Monday, July 07, 2003
(8:17 PM) | Adam Kotsko:
Of Linkology
Part of the definition of a "weblog" is that it provides links to other sites. So how about one of those excellent Norman Mailer essays that comes out from time to time? I think that the most perceptive critics of the current political scene are easily Norman Mailer, Paul Krugman, and Slavoj Zizek. The fact that the best analysts are a novelist, an economist, and a psychoanalytic philosopher should tell you one thing: I'm not sure what that thing is, other than the fact that I like to get my opinions from indirect sources.

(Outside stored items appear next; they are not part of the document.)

Lemma act_reqs g u a : vblk_inv s i n nt g u -> reqs_grow (puts [a]) u (act_step cfg a u).
Proof.
  intros HI. destruct a as [|k status len| |r|]; cbn [act_step].
  - unfold device_fetch. repeat case_match; by apply reqs_grow_same.
  - unfold device_complete. case_match; by apply reqs_grow_same.
  - by apply reqs_grow_same.
  - repeat case_match; try by apply reqs_grow_same. split; [|by left]. cbn [vb_queue set_vb_peer set_vb_queue].
    destruct HI as [? ? ? ? ? ? ? Hq]. destruct (decide (Z.of_nat (length (blk_reqs (vb_queue u))) < bh_capacity (vb_queue u))) as [Hr|Hr].
    + assert (wp (blk_enqueue_req (br_code r) (br_io_or_offset r) (br_block_number r) (br_count r) (br_id r)) (vb_queue u)
        (fun _ q => length (blk_reqs q) = S (length (blk_reqs (vb_queue u))))) as Hw.
      { apply blk_enqueue_req_spec; [done..|]. intros q _ -> _ _. rewrite length_app. cbn. lia. }
      apply wp_elim in Hw as (e & q & E & Hl). match goal with |- context [blk_reqs ?b] => assert (q = b) as <- by congruence end.
      change (puts [CPut r]) with 1%nat. lia.
    + exfalso. pose proof (blk_reqs_bounded _ Hq). assert (blk_enqueue_req (br_code r) (br_io_or_offset r) (br_block_number r) (br_count r) (br_id r) (vb_queue u) = Ok (-1, vb_queue u)) as E; [|congruence].
      apply (lens_fifo_full (L := blk_req_lens)); [apply Hq|]. cbn. unfold blk_reqs in *. lia.
  - pose proof HI as [? ? ? ? ? ? ? Hq]. destruct (nil_or_cons (blk_resps (vb_queue u))) as [E|(x & l & E)].
    + assert (blk_dequeue_resp (vb_queue u) = Ok (None, vb_queue u)) as ->; [|by apply reqs_grow_same].
      apply (fifo_deq_nil (O := lens_fifo_ops (L := blk_resp_lens))); [apply Hq|done].
    + assert (wp blk_dequeue_resp (vb_queue u) (fun o q => blk_reqs q = blk_reqs (vb_queue u))) as Hw by (by eapply blk_dequeue_resp_spec).
      apply wp_elim in Hw as (o & q & -> & E1). destruct o; by apply reqs_grow_same.
Qed.

Lemma puts_app l l' : puts (l ++ l') = (puts l + puts l')%nat.
Proof. unfold puts. by rewrite omap_app, length_app. Qed.

Lemma acts_reqs g u acts :
  vblk_inv s i n nt g u -> reqs_grow (puts acts) u (foldl (fun u a => act_step cfg a u) u acts).
Proof.
  revert g u. induction acts as [|a acts IH]; intros g u HI; [by apply reqs_grow_same|]. cbn [foldl].
  destruct (act_kept g u a HI) as (g1 & HI1 & _). change (a :: acts) with ([a] ++ acts). rewrite puts_app.
  eapply reqs_grow_trans; [by eapply act_reqs|by eapply IH].
Qed.

Lemma look_reqs g u :
  vblk_inv s i n nt g u ->
  exists k, reqs_grow k u (look cfg u) /\ (puts (concat (vb_script u)) = k + puts (concat (vb_script (look cfg u))))%nat.
Proof.
  intros HI. unfold look. destruct (vb_script u) as [|acts rest] eqn:E.
  - exists 0%nat. split; [by apply reqs_grow_same|by rewrite E].
  - exists (puts acts). apply (inv_script _ _ rest) in HI. split; [by apply (acts_reqs g (set_vb_script rest u))|].
    destruct (acts_kept g (set_vb_script rest u) acts HI) as (_ & _ & _ & _ & Es). rewrite Es. cbn [concat vb_script set_vb_script].
    by rewrite puts_app.
Qed.
End acts.
End inv.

Oh, okay, here's the real "one thing": In today's postmodern world, one must straddle disciplinary boundaries in order to have any sense of the real power relations of the contemporary scene. Those who strictly limit themselves to one discipline (such as most analytic philosophers) end up blinding themselves to the real of the situation and effectively wind up in the space Lacan carves out for "university discourse": unwittingly legitimizing the status quo through a supposed appeal to knowledge. In order to see what's really going on, a thinker must be constitutively split, as in Krugman's split between economics and political analysis, Adorno's split between philosophy and music theory, Jameson's split between lit crit and philosophy, and Lacan's polymorphous erudition in psychoanalysis, continental philosophy, set theory, mathematics, comparative lit, etc., etc., etc. The fact that "interdisciplinary" people sometimes have more trouble getting jobs should be taken as a positive sign, at least from a certain perspective.
Very profound. Now, please, someone else needs to post.